1. What legislation and/or regulations give DFO the authority to issue Letters of Advice?

2. What legislation and/or regulations give DFO the authority to issue Operational Statements?

The purpose of the Canadian Environmental Assessment Act (CEAA) includes the following:
a) to ensure that projects are considered in a careful and precautionary manner before federal authorities take action in connection with them, in order to ensure that such projects do not cause significant adverse environmental effects;

( b) to encourage responsible authorities to take actions that promote sustainable development and thereby achieve or maintain a healthy environment and a healthy economy;

( b.1) to ensure that responsible authorities carry out their responsibilities in a coordinated manner with a view to eliminating unnecessary duplication in the environmental assessment process;

( b.3) to promote communication and cooperation between responsible authorities and Aboriginal peoples with respect to environmental assessment;

( d) to ensure that there be opportunities for timely and meaningful public participation throughout the environmental assessment process.

3. CEAA has mechanisms (screenings, exemption list, and class screenings) to reduce the burden of conducting environmental assessments of projects which have little or no environmental impact.

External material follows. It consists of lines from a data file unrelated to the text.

Lemma cold_start_rule_witness :
  (exists ls',
     JaxSpin.train_body (Examples.spin 2 1) (fun _ => [[0]])
       (JaxSpin.train_init (Examples.spin 2 1) (fun _ => [[0]]) Examples.spin_state)
     = Returns ls'
     /\ JaxSpin.itercount (JaxSpin.obj ls') = 1%nat
     /\ fst (JaxSpin.avgs_of ls')
        = JaxSpin.Arr2 (mdiv (dot (transpose [[2]]) [[2]]) (INR 1)))
  /\ (exists ls',
        JaxSpin.train_body (Examples.spin 2 1) (fun _ => [[0]])
          {| JaxSpin.obj := Examples.spin_state; JaxSpin.pos := 1;
             JaxSpin.avgs_of := (JaxSpin.Arr2 [[7]], []); JaxSpin.last := None |}
        = Returns ls'
        /\ JaxSpin.itercount (JaxSpin.obj ls') = 1%nat
        /\ fst (JaxSpin.avgs_of ls')
           = JaxSpin.Arr2 (mdiv (dot (transpose [[2]]) [[2]]) (INR 1)))
  /\ (exists ls',
        JaxSpin.train_body (Examples.spin 2 1) (fun _ => [[0]])
          (JaxSpin.train_init (Examples.spin 2 1) (fun _ => [[0]])
             MoreExamples.spin_state_1)
        = Returns ls'
        /\ JaxSpin.itercount (JaxSpin.obj ls') = 2%nat
        /\ fst (JaxSpin.avgs_of ls')
           = JaxSpin.Arr2
               (JaxSpin.blend_sigma (1 / 2) (JaxSpin.Arr1 (ones 1))
                  (mdiv (dot (transpose [[2]]) [[2]]) (INR 1))))
  /\ (exists o' params J',
        JaxSpin.train (Examples.spin 2 1) (fun _ => [[0]]) 1 Examples.spin_state
        = Returns (o', (params,
                        (JaxSpin.Arr2 (mdiv (dot (transpose [[2]]) [[2]]) (INR 1)), J'),
                        1))
        /\ JaxSpin.itercount o' = 1%nat)
  /\ (exists r',
        StfnTraining.epoch_body Examples.stfn_trainer (fun _ => [[0]]) 1
          (StfnTraining.start_state Examples.stfn_trainer) = Returns r'
        /\ StfnTraining.sigma_t_bar r'
           = Helper.moving_average (eye 1) (StfnTraining.covariance [[2]] [[2]]) (1 / 2)).
Proof.
  destruct cold_start_rule as [Hpass [Hfirst [Hlater [Htrain Hstfn]]]].
  assert (Hcov : Linalg.positive_definite 1 (mdiv (dot (transpose [[2]]) [[2]]) (INR 1))).
  { arr_arg. apply pd_1x1. simpl INR. lra. }
  assert (Hcov2 : forall p' : list (list R),
             wf_matrix 1 1
               (mdiv (dot (transpose (JaxSpin.net_u (Examples.spin 2 1) p' [[0]]))
                          (JaxSpin.net_u (Examples.spin 2 1) p' [[0]]))
                     (INR (rows [[0]])))
             /\ Linalg.positive_definite 1
                  (mdiv (dot (transpose (JaxSpin.net_u (Examples.spin 2 1) p' [[0]]))
                             (JaxSpin.net_u (Examples.spin 2 1) p' [[0]]))
                        (INR (rows [[0]])))).
  { intros p'. split.
    - arr_arg. apply wf_1x1.
    - arr_arg. apply pd_1x1. simpl INR. lra. }
  split; [|split; [|split; [|split]]].
  - destruct StepFacts.train_body_example as [ls' Hls].
    destruct (Hpass _ (Examples.spin 2 1) (fun _ => [[0]])
                (JaxSpin.train_init (Examples.spin 2 1) (fun _ => [[0]])
                   Examples.spin_state) ls' 1%nat 1%nat)
      as [Hi [Hc _]]; try exact Hls.
    + lia.
    + reflexivity.
    + apply wf_1x1.
    + reflexivity.
    + exists ls'. split; [exact Hls|]. split; [exact Hi|]. apply Hc. reflexivity.
  - apply (Hfirst _ (Examples.spin 2 1) (fun _ => [[0]])
             {| JaxSpin.obj := Examples.spin_state; JaxSpin.pos := 1;
                JaxSpin.avgs_of := (JaxSpin.Arr2 [[7]], []); JaxSpin.last := None |}
             1%nat 1%nat).
    + reflexivity.
    + lia.
    + reflexivity.
    + apply wf_1x1.
    + apply wf_1x1.
    + exact Hcov.
    + exact Hcov2.
  - apply (Hlater _ (Examples.spin 2 1) (fun _ => [[0]])
             (JaxSpin.train_init (Examples.spin 2 1) (fun _ => [[0]])
                MoreExamples.spin_state_1) 1%nat 1%nat).
    + simpl. lia.
    + lia.
    + reflexivity.
    + apply wf_1x1.
    + reflexivity.
    + arr_arg. apply pd_1x1. simpl INR. lra.
    + intros p'. split.
      * arr_arg. apply wf_1x1.
      * arr_arg. apply pd_1x1. simpl INR. lra.
  - apply (Htrain _ (Examples.spin 2 1) (fun _ => [[0]]) Examples.spin_state
             1%nat 1%nat).
    + reflexivity.
    + reflexivity.
    + lia.
    + reflexivity.
    + apply wf_1x1.
    + exact Hcov.
    + exact Hcov2.
  - destruct (Hstfn _ Examples.stfn_trainer (fun _ => [[0]]) 1%nat) as [r' [Hr [Hs _]]].
    + lia.
    + simpl. lia.
    + apply wf_1x1.
    + arr_arg. apply pd_1x1. simpl INR. lra.
    + exists r'. split; [exact Hr|exact Hs].
Defined.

Has DFO used these mechanisms? If not, why not? Does the issuing of Letters of Advice and Operational Statements comply with the purpose of CEAA? Did DFO obtain Parliamentary approval to use Letters of Advice and Statements of Operation? If not, why not?

4. Do some of the Letters of Advice actually authorize Harmful Alteration Disruption and Destruction (HADD) of fisheries habitat? If so, is DFO encouraging the commission of an offense?

5. Have any Letter of Advice lead to HADD? What studies has DFO done to determine the impacts on HADD of projects which were constructed following the receipt of Letters of Advice?

6. Do Operational Statements enable HADD to occur? If so, are companies who operate under Operational Statements in violation of the Fisheries Act? And if so, is DFO encouraging the commission of an offense?

7. Does DFO monitor or require the monitoring and reporting of the impacts of the activities that take place under Letters of Advice? If so, what has that monitoring shown? Is fish habitat being protected? Does DFO make that monitoring information public? If DFO does not require monitoring to be done, why not?

8. Does DFO monitor or require the monitoring and reporting of the impacts of the activities that take place under Operational Statements? If so, what has that monitoring shown? Is fish habitat being protected? Does DFO make that monitoring information public? If DFO does not require monitoring to be done, why not?

9. Does DFO have a process in place to assess and monitor the cumulative effects of the projects carried out under Letters of Advice and Operational Statements. If so, what is the legislative or regulatory basis for the process? Please provide the details of the process DFO uses to assess, monitor and report the cumulative effects. If DFO does not have such a process in place, why not?

10. How does DFO ensure that the advice that is provided in the Letters of Advice is followed? How does DFO ensure that Operational Statements are followed?

11. Has DFO considered implementing fees for reviewing projects that may have an impact on fish habitat? If so, please provide details. If not, why not?

12. Does DFO take enforcement action if Letters of Advice and Operational Statements are not followed? Has DFO ever taken any enforcement action on projects that have proceeded under Letters of Advice and/or Operational Statements? If so, how many? What were the results? What enforcement action can be taken by DFO if a project follows a Letter of Advice or an Operational Statement and still causes HADD?

We look forward to your response to this petition.